Richard Warner MD: One of the two main presenting complaints, at least for carcinoid, would be the occurrence of acute intestinal obstruction, which happens to be the presenting feature in many cases-the tumor is only found at the time of surgery. If one reviews the patient’s history, there will have been previous episodes over a long time that have come and gone, waxed and waned, so this is a common occurrence. The other main presenting complaint is Crohn’s disease, and gastroenterologists see a fair amount of patients with Crohn's. Crohn's disease of the small bowel is not always amenable to tissue confirmation of the diagnosis. The symptoms may be appropriate, with diarrhea, perhaps weight loss, cramps, and also an abnormal x-ray, a small bowel series showing disturbed loop or segments of bowel. But it has been observed in a significant number of patients diagnosed and treated clinically for Crohn's but not responding well, coming to surgery after a number of years, that what they really had was unrecognized carcinoid that took a long time to develop.

Holly Atkinson MD: Once a physician suspects that there may be a neuroendocrine tumor, what are the diagnostic tests?

Richard Warner MD: The workup is divided into several facets. First, the physical examination may discern features of a syndrome, such as flushing or palpation of a mass. These are obvious and would lead to the suspicion. Then we have the laboratory tests, including urine and blood tests for the various hormones that might be suspected. And then we would test for a hormonal marker that might be universal for all of the tumors-the test doesn't distinguish which one, but if it's positive it makes a very strong case for something being present.

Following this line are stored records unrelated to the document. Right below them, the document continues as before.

(* ===== verification/Prelude.v ===== *)
(** * local-agent-sandbox: a verification development

    [lasd] is a single-process stand-in for a Kubernetes cluster that runs agent
    sandboxes.  A client talks to a Kubernetes REST facade; the facade reads and
    writes an in-memory, etcd-shaped object store; reconcilers watch the store
    and drive a container backend; a reverse proxy and a port-forward server
    carry the client's traffic to the containers; a small HTTP agent runs inside
    each container.  The store is written through to a database from which it is
    rebuilt after a crash.

    ** How the files correspond to the code

    Interfaces to code that is linked but not in the repository are type classes
    with named laws; every class has a concrete instance, so that each theorem
    with hypotheses is applied to evaluated inputs by a lemma [..._witness].

    - This file: results [res] for Go's value-error pairs, shared lemmas on lists,
      options and maps, the hint database [las].
    - [GoStrings.v]: the standard library on strings (strconv, strings, filepath,
      hex), [Paths.v] path/filepath on Unix.  [K8s.v]: unstructured objects, JSON, API errors, the clock, random
      draws and the two orders Go leaves open.  [Concrete.v], [ConcreteApi.v]:
      their instances.
    - Store ([internal/apis], [internal/store]).  [Apis.v] is scheme.go,
      [Selectors.v] selectors.go, [Store.v] store.go and meta.go with the writing
      half of watch.go, [Patch.v] patch.go, [Persist.v] persist.go, [Watch.v]
      watch.go.  The record [store] has the fields of the Go struct and each method is the
      body of one critical section of its mutex.  [StoreFacts.v] reduces every
      mutation to one [write] and shows the invariants are kept; [StoreSpec.v],
      [WatchSpec.v] and [Recovery.v] (with [New] of app.go) hold the contracts;
      [DbFile.v] is the database file's life: opening, the flush timer, closing,
      and what a failure of the process or of the machine leaves.
    - Container backend ([internal/driver]).  [Driver.v] is the interface of
      driver.go as the class [Driver] with [DriverLaws], and the in-memory driver
      of fake.go; [Mapping.v] is mapping.go; [Docker.v] and [DockerSpec.v] are
      docker.go over the client library's interface, [Image.v] is image.go.
    - Reconcilers ([internal/reconciler]).  [Core.v] has the typed structs,
      [Build.v] is build.go, [Reconciler.v] reconcile.go and convert.go with the
      delete hook, [Cascade.v] its correctness, [Pvc.v] pvc.go, [Sandbox.v]
      sandbox.go, [Claim.v] claim.go, [WarmPool.v] warmpool.go and template.go,
      [Manager.v] manager.go, [Workers.v] its watching and working goroutines as
      an interleaving of steps over a work queue; the files [SandboxSpec.v], [ClaimSpec.v], [WarmPoolSpec.v] and
      [ManagerSpec.v] state what they guarantee and [Scenarios.v] applies it.
      A [world] is the store, the backend and two clocks; a handler is a function
      of the world.
    - Facade ([internal/kubefacade]).  [Mux.v] models the routing rules of
      net/http.ServeMux, [Facade.v] is server.go, resources.go and write.go,
      [Discovery.v] discovery.go and openapi.go, [Writers.v] the response
      recorder, write.go and the event stream of a watch; [FacadeRoutes.v],
      [FacadeSpec.v] and [FacadeApi.v] hold the theorems.
    - Data plane.  [Router.v], [RouterSpec.v], and for the answers on the
      connection [RouterWire.v]: [internal/router]; [PortForward.v],
      [PortForwardSpec.v]: [internal/portforward]; [Runtime.v], [RuntimeSpec.v]:
      the safe path, the handlers and the tokenizer of the agent of [runtime/],
      and [Agent.v] its server and main function.
    - Process.  [VRouter.v]: [internal/vrouter]; [App.v], [AppSpec.v]:
      the parts of [internal/app] and the commands gc, purge and ls of
      [cmd/lasd]; [Config.v]: [internal/config] and [internal/kubeconfig];
      [Commits.v] says what every operation writes, and [System.v] makes one
      transition system of the server's requests, reconcilers, watches, container
      events and crashes; [Serve.v]: [New] and [Run] of app.go as a whole and the
      commands doctor, status and kubeconfig; [Cli.v]: flags, command bodies and
      main of [cmd/lasd].

    ** What the theorems show

    - Store: any run of operations is a log of versioned writes, of which the
      content, the version counter, the watch history and the watchers' view are
      images; updates are optimistically concurrent; watches deliver each event
      once and in order; a restart rebuilds the same objects and version; what was
      flushed survives a failure of the machine, and two servers do not share a
      data directory.
    - Reconcilers: the container of a running sandbox is the one its spec maps
      to and every mounted claim has a volume; suspension, expiry and garbage collection
      leave what they promise; a warm sandbox is adopted by one claim whatever
      runs between the adopting reads and writes; a claim mirrors its own
      sandbox; a pool reaches its size in one pass; the delete cascade removes
      only and all it owns; a sandbox that is not Ready keeps coming back.  No
      two workers of a controller process the same key, no requested key is lost
      or overtaken without bound, and requeue delays neither overflow nor miss a
      deadline.
    - Facade and data plane: requests reach the handler of the resource their
      path names, an object lives from POST to DELETE as a client expects, writes are
      confined, list-then-watch converges; a proxied request goes to the
      loopback port of a Ready sandbox and its answer arrives unchanged, a refused
      one is told why in JSON; bridges are transparent; the agent
      sends each request to its handler, keeps what was uploaded, touches no file
      outside its root in a whole session, and tokenizes exactly its grammar.
    - Composition: the Docker driver meets the interface the reconcilers are
      proved against; a Ready sandbox is routable.  In every execution of the
      whole server the store is the replay of the writes committed so far and a
      restart would rebuild it; a new process after a crash serves the same
      objects and exactly the containers of stored sandboxes survive; and for
      each way [Run] can end, what it leaves behind; for each command line,
      which containers, volumes and files it may change and which server it
      talks to.

    ** Bounds and fuel

    - The delete hook deletes objects whose deletion runs the hook again.
      [Delete_n] bounds the nesting; three levels give the result of any larger
      bound on every well-formed world ([Cascade.Delete_fuel]).
    - Adoption is the code's own loop of five attempts.
    - Name generation retries while the drawn name is taken.  The code's loop has
      no bound; the model's is a parameter, and the loop ends within it whenever
      one of that many draws is free ([StoreSpec.generateUniqueName_spec]).
    - Everything else recurses on its data.

    ** What is not modelled, and why

    - The work queue is client-go's: a parameter with its documented behaviour.
      The manager's goroutines are the steps of [Workers.v]; the shutdown of the
      queues is left out, as the process ends with it.
    - What bbolt leaves of unsynced transactions when the machine itself fails is
      an arbitrary argument of that step of [DbFile.v], as bbolt promises nothing;
      the bucket library is a parameter.
    - Symbolic links in the agent's root: its check of paths is lexical, and so
      is the theorem about it.
    - Listeners, signals, directories and the Docker socket answer through
      arguments of [Serve.New_app] and [Serve.Run].  The answers are given in the
      order of the calls; requests served before the start-up is finished and
      while it runs are arbitrary changes of the world.
    - The bytes of a tar archive and of the kubeconfig are their libraries'.
    - Loggers, the JSON encoder, the buffering of a connection and the proxying
      itself are libraries'; what is sent, and to whom, is modelled.
    - Parsing a command line, reading a kubeconfig and aligning the table of
      [ls] are cobra's, clientcmd's and tabwriter's; the first two are
      parameters of [Cli.v].
    - The driver laws are hypotheses of the reconcilers' theorems.  The in-memory
      driver has them without condition, Docker's on a daemon that keeps the
      documented behaviour of its API ([DockerSpec.docker_contract]). *)

From stdpp Require Export base tactics gmap strings list fin_maps numbers sorting.

(** ** Notation scope of the development *)

Declare Scope las_scope.
Delimit Scope las_scope with las.

(** Hints of the development: lemmas that close its routine side goals. *)
Create HintDb las discriminated.

(** String concatenation computes on constructors. *)
#[global] Arguments String.append !_ _ : simpl nomatch.

(** ** Results: Go's [(value, error)] pairs

    A Go function that returns [(v, nil)] or [(zero, err)] is a [res]. *)

Inductive res (E A : Type) : Type :=
| Ok (a : A)
| Err (e : E).
Arguments Ok {E A} a.
Arguments Err {E A} e.

#[export] Instance res_eq_dec {E A} (HE : EqDecision E) (HA : EqDecision A) :
  EqDecision (res E A).
Proof.
  intros [a|e] [b|f]; first [destruct (decide (a = b)) | destruct (decide (e = f)) | idtac];
    first [left; congruence | right; congruence].
Defined.

#[export] Instance res_ret E : MRet (res E) := λ _ a, Ok a.
#[export] Instance res_bind E : MBind (res E) :=
  λ _ _ f r, match r with Ok a => f a | Err e => Err e end.
#[export] Instance res_fmap E : FMap (res E) :=
  λ _ _ f r, match r with Ok a => Ok (f a) | Err e => Err e end.

Definition is_ok {E A} (r : res E A) : bool :=
  match r with Ok _ => true | Err _ => false end.

Definition ok_val {E A} (r : res E A) : option A :=
  match r with Ok a => Some a | Err _ => None end.

Definition of_opt {E A} (e : E) (o : option A) : res E A :=
  match o with Some a => Ok a | None => Err e end.

(** A pair whose second half is known. *)
Lemma pair_snd {A B} (p : A * B) b : p.2 = b → p = (p.1, b).
Proof. destruct p; simpl; congruence. Qed.

(** A pair known to carry a result, without computing its first half. *)
Lemma ok_pair {W E A} (d : A) (p : W * res E A) :
  is_ok p.2 = true → p = (p.1, Ok (default d (ok_val p.2))).
Proof. by destruct p as [w [a|e]]. Qed.

Lemma res_bind_ok {E A B} (r : res E A) (f : A → res E B) b :
  r ≫= f = Ok b ↔ ∃ a, r = Ok a ∧ f a = Ok b.
Proof. destruct r; simpl; naive_solver. Qed.

(** ** Filtering lists *)

Lemma filter_ext_elem {A} (Q R : A → Prop) `{∀ x, Decision (Q x), ∀ x, Decision (R x)} (l : list A) :
  (∀ x, x ∈ l → Q x ↔ R x) → filter Q l = filter R l.
Proof.
  induction l as [|x l IH]; intros HQ; [done|]. rewrite !filter_cons.
  rewrite IH by (intros; apply HQ; by right).
  destruct (HQ x (list_elem_of_here _ _)). repeat case_decide; naive_solver.
Qed.

Lemma filter_all {A} (Q : A → Prop) `{∀ x, Decision (Q x)} (l : list A) :
  (∀ x, x ∈ l → Q x) → filter Q l = l.
Proof.
  induction l as [|x l IH]; intros HQ; [done|]. rewrite filter_cons.
  rewrite decide_True by (apply HQ; left). f_equal. apply IH. intros; apply HQ; by right.
Qed.

Lemma filter_none {A} (Q : A → Prop) `{∀ x, Decision (Q x)} (l : list A) :
  (∀ x, x ∈ l → ¬ Q x) → filter Q l = [].
Proof.
  induction l as [|x l IH]; intros HQ; [done|]. rewrite filter_cons.
  rewrite decide_False by (apply HQ; left). apply IH. intros; apply HQ; by right.
Qed.

(** Filling a map by ranging over another one copies it. *)
Lemma foldl_insert_union {K A} `{Countable K} (l : list (K * A)) (m0 : gmap K A) :
  NoDup l.*1 → foldl (λ m p, <[p.1 := p.2]> m) m0 l = list_to_map l ∪ m0.
Proof.
  revert m0; induction l as [|[k x] l IH]; intros m0 Hnd; simpl.
  { by rewrite (left_id_L ∅ (∪)). }
  apply NoDup_cons in Hnd as [Hni Hnd]. rewrite IH by done.
  rewrite <-insert_union_l, insert_union_r; [done|]. by apply not_elem_of_list_to_map_1.
Qed.

Lemma foldl_insert_perm {K A} `{Countable K} (l : list (K * A)) (m : gmap K A) :
  l ≡ₚ map_to_list m → foldl (λ m p, <[p.1 := p.2]> m) ∅ l = m.
Proof.
  intros Hl. assert (NoDup l.*1) as Hnd by (rewrite Hl; apply NoDup_fst_map_to_list).
  rewrite foldl_insert_union, (right_id_L ∅ (∪)), (list_to_map_proper _ _ Hnd Hl) by done.
  apply list_to_map_to_list.
Qed.

(** ** State passing

    Handlers that mutate shared state are functions [S → S * A]; [let!]
    threads the state the way a sequence of Go statements does. *)

Definition ST (S A : Type) : Type := S → S * A.
Definition st_ret {S A} (a : A) : ST S A := λ s, (s, a).
Definition st_bind {S A B} (m : ST S A) (k : A → ST S B) : ST S B :=
  λ s, let '(s', a) := m s in k a s'.
Definition st_get {S} : ST S S := λ s, (s, s).
Definition st_put {S} (s : S) : ST S unit := λ _, (s, tt).

Notation "'let!' x ':=' m 'in' k" := (st_bind m (λ x, k))
  (at level 10, x name, m at level 100, k at level 200) : las_scope.
Notation "'do!' m 'in' k" := (st_bind m (λ _, k))
  (at level 10, m at level 100, k at level 200) : las_scope.

(** [for _, x := range l { body }] on a mutable state. *)
Fixpoint st_for {S A} (l : list A) (body : A → ST S unit) : ST S unit :=
  match l with
  | [] => st_ret tt
  | x :: l' => st_bind (body x) (λ _, st_for l' body)
  end.

Lemma st_for_cons {S A} (x : A) l (body : A → ST S unit) s :
  st_for (x :: l) body s = st_for l body (body x s).1.
Proof. simpl. unfold st_bind. by destruct (body x s) as [s' []]. Qed.

Lemma st_for_app {S A} (l1 l2 : list A) (body : A → ST S unit) s :
  st_for (l1 ++ l2) body s = st_for l2 body (st_for l1 body s).1.
Proof.
  revert s; induction l1 as [|x l1 IH]; intros s; simpl.
  - by destruct (st_for l2 body s).
  - unfold st_bind. destruct (body x s). apply IH.
Qed.

(** The loop rule: an invariant every iteration preserves. *)
Lemma st_for_inv {S A} (I : S → Prop) (l : list A) (body : A → ST S unit) s :
  (∀ x s, x ∈ l → I s → I (body x s).1) → I s → I (st_for l body s).1.
Proof.
  revert s; induction l as [|x l IH]; intros s Hb Hs; [done|].
  rewrite st_for_cons. apply IH; [|apply Hb; [left|done]].
  intros y t Hy. apply Hb. by right.
Qed.

(** ** Fixed-width integers

    Go integers are [Z] with their wrap-around written out. *)

Definition u64_mod : Z := 2 ^ 64.
Definition u32_mod : Z := 2 ^ 32.
Definition wrap_u64 (z : Z) : Z := z `mod` u64_mod.
Definition wrap_u32 (z : Z) : Z := z `mod` u32_mod.
Definition wrap_i64 (z : Z) : Z := (z + 2 ^ 63) `mod` u64_mod - 2 ^ 63.

(** the nearest 64-bit integer *)
Definition clamp_i64 (z : Z) : Z := Z.max (- 2 ^ 63) (Z.min z (2 ^ 63 - 1)).

Lemma wrap_u64_small z : (0 ≤ z < u64_mod)%Z → wrap_u64 z = z.
Proof. apply Z.mod_small. Qed.

Lemma wrap_i64_small z : (- 2 ^ 63 ≤ z < 2 ^ 63)%Z → wrap_i64 z = z.
Proof. intros. unfold wrap_i64, u64_mod in *. rewrite Z.mod_small; lia. Qed.

Lemma wrap_u32_range z : (0 ≤ wrap_u32 z < u32_mod)%Z.
Proof. by apply Z.mod_pos_bound. Qed.

(** [nat] lengths embed in [Z]. *)
Coercion Z.of_nat : nat >-> Z.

Holly Atkinson MD: And what are you looking for?

Richard Warner MD: I would be measuring chromogranin A.

Holly Atkinson MD: Tell us about that.

Richard Warner MD: Chromogranin A is an acidic glycoprotein which is co-secreted from neuroendocrine cells along with whatever other hormones, both active and inactive, that might be secreted. Interestingly enough, it is also often secreted when no active hormones are produced. The test is universally available now. It's a simple blood test in terms of the patient. It just requires serum, and it can be done by all commercial laboratories. That is very helpful and rather stable. It doesn't fluctuate widely.

There are situations in which a false positive, an elevated value, can be obtained, such as in a patient with chronic renal insufficiency or somebody with atrophic gastritis. The absence of gastric acid production ends up causing elevated gastrin, and the elevated gastrin is associated with increased chromogranin A. This will be seen, for example, in patients on proton pump inhibitor drug treatment, where they're made achlorhydric, so you may get a false elevated chromogranin A. You will also see this in the atrophic gastritis and achlorhydria associated with pernicious anemia.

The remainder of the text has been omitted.